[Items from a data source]

━━━━━━━━━━

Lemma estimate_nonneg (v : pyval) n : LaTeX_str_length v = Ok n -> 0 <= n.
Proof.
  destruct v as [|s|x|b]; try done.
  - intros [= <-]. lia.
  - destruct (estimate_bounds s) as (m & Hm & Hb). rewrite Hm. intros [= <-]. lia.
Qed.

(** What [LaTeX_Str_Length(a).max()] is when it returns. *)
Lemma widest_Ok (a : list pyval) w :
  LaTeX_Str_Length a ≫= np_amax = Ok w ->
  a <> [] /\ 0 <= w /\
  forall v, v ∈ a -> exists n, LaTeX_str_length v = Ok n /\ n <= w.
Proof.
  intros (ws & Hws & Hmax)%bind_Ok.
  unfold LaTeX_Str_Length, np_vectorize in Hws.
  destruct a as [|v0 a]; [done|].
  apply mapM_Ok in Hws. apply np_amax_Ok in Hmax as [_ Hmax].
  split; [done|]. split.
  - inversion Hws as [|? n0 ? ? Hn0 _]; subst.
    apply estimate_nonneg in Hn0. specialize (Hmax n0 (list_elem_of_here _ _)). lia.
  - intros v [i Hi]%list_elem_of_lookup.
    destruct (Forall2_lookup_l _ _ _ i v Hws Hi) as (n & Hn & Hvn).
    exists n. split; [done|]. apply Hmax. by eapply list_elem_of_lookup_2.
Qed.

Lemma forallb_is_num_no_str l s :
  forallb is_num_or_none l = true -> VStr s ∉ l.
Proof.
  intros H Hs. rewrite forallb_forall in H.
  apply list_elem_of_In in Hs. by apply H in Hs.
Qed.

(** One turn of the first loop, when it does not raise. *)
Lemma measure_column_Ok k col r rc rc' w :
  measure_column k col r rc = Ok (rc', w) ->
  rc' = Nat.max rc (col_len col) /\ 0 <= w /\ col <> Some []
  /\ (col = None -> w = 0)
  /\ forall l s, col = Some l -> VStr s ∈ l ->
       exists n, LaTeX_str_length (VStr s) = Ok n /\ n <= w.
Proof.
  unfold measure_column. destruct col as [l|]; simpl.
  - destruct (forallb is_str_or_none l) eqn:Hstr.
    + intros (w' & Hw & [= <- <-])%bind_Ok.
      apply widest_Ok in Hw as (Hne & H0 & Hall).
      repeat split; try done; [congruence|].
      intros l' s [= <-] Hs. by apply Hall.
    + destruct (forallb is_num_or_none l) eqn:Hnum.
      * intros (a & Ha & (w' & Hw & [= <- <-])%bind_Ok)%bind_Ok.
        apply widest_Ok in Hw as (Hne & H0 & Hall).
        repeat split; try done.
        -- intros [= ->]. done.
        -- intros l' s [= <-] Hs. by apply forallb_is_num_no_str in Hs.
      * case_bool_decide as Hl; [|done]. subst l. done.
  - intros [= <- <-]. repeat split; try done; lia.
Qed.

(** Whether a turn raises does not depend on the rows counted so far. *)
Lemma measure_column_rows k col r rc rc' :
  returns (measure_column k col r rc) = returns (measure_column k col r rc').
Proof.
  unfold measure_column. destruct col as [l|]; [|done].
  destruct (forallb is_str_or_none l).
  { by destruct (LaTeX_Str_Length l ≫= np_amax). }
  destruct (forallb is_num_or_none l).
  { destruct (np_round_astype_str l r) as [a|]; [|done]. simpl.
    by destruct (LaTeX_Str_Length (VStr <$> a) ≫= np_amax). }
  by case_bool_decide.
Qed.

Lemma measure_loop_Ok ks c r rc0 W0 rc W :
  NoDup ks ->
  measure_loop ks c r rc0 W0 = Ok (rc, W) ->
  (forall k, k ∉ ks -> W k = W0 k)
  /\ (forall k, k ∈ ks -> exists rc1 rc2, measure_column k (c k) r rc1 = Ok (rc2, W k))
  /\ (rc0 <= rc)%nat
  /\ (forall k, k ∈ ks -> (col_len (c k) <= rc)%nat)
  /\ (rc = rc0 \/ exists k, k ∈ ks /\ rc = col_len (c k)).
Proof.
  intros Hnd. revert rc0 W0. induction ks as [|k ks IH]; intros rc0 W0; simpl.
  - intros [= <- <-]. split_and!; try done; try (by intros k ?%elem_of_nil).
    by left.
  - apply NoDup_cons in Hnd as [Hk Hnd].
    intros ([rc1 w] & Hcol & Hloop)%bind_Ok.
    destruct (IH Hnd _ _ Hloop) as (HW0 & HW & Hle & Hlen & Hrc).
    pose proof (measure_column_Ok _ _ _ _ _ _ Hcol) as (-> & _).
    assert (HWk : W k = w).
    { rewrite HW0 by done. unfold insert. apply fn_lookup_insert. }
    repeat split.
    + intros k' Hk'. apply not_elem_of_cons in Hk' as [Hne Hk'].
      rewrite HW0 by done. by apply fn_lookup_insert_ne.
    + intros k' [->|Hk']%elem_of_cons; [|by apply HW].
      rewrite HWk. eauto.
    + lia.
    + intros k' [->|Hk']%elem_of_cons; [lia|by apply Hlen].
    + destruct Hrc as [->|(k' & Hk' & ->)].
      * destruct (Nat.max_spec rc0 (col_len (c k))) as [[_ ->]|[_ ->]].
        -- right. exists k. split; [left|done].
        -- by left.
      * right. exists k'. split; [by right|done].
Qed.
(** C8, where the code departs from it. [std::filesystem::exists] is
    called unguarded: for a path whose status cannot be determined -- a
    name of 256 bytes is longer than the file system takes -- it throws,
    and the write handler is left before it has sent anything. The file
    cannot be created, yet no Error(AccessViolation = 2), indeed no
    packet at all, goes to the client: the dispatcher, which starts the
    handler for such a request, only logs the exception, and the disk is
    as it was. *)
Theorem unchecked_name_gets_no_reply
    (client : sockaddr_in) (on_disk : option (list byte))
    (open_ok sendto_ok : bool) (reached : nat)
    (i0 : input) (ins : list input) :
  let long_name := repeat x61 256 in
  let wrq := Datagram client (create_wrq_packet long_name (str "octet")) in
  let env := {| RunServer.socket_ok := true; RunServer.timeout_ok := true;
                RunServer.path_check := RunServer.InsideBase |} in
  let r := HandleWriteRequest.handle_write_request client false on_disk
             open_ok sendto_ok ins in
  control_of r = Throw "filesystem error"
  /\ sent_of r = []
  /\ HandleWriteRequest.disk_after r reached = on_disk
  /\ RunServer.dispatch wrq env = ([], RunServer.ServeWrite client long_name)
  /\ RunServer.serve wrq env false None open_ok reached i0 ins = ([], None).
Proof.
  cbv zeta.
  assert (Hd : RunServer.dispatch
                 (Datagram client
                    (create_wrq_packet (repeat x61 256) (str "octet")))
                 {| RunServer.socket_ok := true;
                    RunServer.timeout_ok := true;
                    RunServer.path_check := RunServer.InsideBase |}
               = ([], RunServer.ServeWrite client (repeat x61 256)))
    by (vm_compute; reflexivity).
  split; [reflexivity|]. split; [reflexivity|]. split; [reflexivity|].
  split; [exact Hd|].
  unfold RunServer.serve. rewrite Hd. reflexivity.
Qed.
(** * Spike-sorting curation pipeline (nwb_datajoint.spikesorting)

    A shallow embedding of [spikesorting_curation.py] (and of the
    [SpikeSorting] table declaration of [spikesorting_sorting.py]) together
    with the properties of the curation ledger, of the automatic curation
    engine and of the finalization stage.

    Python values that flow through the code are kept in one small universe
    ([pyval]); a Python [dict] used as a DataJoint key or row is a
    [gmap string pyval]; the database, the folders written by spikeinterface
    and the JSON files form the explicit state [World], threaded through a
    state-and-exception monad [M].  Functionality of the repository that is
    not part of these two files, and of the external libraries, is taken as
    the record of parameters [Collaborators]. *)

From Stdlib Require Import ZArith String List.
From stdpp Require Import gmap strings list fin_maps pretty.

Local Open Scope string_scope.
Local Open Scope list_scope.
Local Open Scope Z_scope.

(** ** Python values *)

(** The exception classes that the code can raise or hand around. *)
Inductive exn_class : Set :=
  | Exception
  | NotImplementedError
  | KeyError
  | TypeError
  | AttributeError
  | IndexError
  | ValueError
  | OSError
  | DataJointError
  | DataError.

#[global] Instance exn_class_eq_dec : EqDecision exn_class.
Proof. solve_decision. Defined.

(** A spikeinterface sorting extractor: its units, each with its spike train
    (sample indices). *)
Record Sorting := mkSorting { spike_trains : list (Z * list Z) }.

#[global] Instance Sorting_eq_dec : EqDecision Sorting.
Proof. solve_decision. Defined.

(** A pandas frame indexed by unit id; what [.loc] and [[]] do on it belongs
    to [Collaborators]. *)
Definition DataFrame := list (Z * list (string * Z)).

━━━━━━━━━━

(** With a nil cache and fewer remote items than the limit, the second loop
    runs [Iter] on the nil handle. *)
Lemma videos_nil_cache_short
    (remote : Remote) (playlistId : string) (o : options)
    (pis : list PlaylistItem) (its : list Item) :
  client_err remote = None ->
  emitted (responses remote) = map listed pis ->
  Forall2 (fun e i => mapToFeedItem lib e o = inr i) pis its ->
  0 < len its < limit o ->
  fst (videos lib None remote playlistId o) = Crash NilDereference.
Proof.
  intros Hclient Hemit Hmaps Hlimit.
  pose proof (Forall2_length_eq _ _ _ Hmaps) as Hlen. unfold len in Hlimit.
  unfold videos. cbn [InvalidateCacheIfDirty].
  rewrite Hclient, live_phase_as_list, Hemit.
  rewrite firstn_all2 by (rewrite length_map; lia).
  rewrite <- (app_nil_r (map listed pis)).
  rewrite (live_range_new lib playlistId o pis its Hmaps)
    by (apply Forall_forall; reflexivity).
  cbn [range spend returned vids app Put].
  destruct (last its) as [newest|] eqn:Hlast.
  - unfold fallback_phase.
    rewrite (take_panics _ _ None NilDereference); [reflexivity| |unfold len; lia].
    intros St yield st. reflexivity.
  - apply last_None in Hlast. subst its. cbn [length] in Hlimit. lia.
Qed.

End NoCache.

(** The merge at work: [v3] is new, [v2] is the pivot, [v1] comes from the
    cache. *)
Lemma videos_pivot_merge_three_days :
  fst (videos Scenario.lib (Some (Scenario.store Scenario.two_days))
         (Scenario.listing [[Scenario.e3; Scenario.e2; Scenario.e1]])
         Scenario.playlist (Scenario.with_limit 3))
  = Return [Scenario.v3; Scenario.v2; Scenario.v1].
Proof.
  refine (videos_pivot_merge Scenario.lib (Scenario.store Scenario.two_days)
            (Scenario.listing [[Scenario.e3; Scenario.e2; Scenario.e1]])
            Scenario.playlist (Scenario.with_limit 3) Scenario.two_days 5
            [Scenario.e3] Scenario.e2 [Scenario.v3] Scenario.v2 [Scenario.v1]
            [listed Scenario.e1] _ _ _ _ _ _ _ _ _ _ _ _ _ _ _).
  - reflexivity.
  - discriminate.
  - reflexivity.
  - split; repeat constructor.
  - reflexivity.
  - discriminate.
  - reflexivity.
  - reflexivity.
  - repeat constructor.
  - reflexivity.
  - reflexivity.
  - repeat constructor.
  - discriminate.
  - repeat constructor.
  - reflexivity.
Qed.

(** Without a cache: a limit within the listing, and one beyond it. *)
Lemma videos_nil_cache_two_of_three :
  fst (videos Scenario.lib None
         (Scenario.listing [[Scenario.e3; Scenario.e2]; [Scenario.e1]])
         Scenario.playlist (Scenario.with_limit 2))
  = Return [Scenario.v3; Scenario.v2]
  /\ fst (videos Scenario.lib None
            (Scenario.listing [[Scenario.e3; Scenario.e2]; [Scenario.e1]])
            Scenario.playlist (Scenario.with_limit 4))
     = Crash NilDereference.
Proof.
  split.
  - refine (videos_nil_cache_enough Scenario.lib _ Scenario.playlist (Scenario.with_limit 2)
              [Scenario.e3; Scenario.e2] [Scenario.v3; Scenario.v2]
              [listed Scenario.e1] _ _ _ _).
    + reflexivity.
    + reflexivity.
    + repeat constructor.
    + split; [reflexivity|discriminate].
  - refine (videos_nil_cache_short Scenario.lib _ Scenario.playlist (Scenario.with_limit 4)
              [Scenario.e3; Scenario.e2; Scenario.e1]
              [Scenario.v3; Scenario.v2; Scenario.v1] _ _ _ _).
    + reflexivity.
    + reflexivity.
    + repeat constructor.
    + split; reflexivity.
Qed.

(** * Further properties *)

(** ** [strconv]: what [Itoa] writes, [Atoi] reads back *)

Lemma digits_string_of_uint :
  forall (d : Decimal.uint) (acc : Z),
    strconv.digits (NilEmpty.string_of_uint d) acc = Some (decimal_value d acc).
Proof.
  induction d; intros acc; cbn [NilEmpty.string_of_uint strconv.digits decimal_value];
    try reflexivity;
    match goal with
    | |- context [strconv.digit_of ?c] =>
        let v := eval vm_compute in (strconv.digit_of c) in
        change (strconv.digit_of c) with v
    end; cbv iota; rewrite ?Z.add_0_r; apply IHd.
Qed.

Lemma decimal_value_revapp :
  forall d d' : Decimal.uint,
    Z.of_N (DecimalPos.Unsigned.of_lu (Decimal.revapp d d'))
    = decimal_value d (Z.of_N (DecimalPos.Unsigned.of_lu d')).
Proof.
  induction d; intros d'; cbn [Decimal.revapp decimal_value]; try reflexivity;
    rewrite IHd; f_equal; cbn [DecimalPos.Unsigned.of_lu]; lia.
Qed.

━━━━━━━━━━

TASK DESCRIPTION
Look above for the line holding "split; [done|]. split." and the line holding "(forall k, k ∉ ks -> W k = W0 k)", then output exactly those two lines and every line between them, nothing more.

RESPONSE TO THE TASK
  split; [done|]. split.
  - inversion Hws as [|? n0 ? ? Hn0 _]; subst.
    apply estimate_nonneg in Hn0. specialize (Hmax n0 (list_elem_of_here _ _)). lia.
  - intros v [i Hi]%list_elem_of_lookup.
    destruct (Forall2_lookup_l _ _ _ i v Hws Hi) as (n & Hn & Hvn).
    exists n. split; [done|]. apply Hmax. by eapply list_elem_of_lookup_2.
Qed.

Lemma forallb_is_num_no_str l s :
  forallb is_num_or_none l = true -> VStr s ∉ l.
Proof.
  intros H Hs. rewrite forallb_forall in H.
  apply list_elem_of_In in Hs. by apply H in Hs.
Qed.

(** One turn of the first loop, when it does not raise. *)
Lemma measure_column_Ok k col r rc rc' w :
  measure_column k col r rc = Ok (rc', w) ->
  rc' = Nat.max rc (col_len col) /\ 0 <= w /\ col <> Some []
  /\ (col = None -> w = 0)
  /\ forall l s, col = Some l -> VStr s ∈ l ->
       exists n, LaTeX_str_length (VStr s) = Ok n /\ n <= w.
Proof.
  unfold measure_column. destruct col as [l|]; simpl.
  - destruct (forallb is_str_or_none l) eqn:Hstr.
    + intros (w' & Hw & [= <- <-])%bind_Ok.
      apply widest_Ok in Hw as (Hne & H0 & Hall).
      repeat split; try done; [congruence|].
      intros l' s [= <-] Hs. by apply Hall.
    + destruct (forallb is_num_or_none l) eqn:Hnum.
      * intros (a & Ha & (w' & Hw & [= <- <-])%bind_Ok)%bind_Ok.
        apply widest_Ok in Hw as (Hne & H0 & Hall).
        repeat split; try done.
        -- intros [= ->]. done.
        -- intros l' s [= <-] Hs. by apply forallb_is_num_no_str in Hs.
      * case_bool_decide as Hl; [|done]. subst l. done.
  - intros [= <- <-]. repeat split; try done; lia.
Qed.

(** Whether a turn raises does not depend on the rows counted so far. *)
Lemma measure_column_rows k col r rc rc' :
  returns (measure_column k col r rc) = returns (measure_column k col r rc').
Proof.
  unfold measure_column. destruct col as [l|]; [|done].
  destruct (forallb is_str_or_none l).
  { by destruct (LaTeX_Str_Length l ≫= np_amax). }
  destruct (forallb is_num_or_none l).
  { destruct (np_round_astype_str l r) as [a|]; [|done]. simpl.
    by destruct (LaTeX_Str_Length (VStr <$> a) ≫= np_amax). }
  by case_bool_decide.
Qed.

Lemma measure_loop_Ok ks c r rc0 W0 rc W :
  NoDup ks ->
  measure_loop ks c r rc0 W0 = Ok (rc, W) ->
  (forall k, k ∉ ks -> W k = W0 k)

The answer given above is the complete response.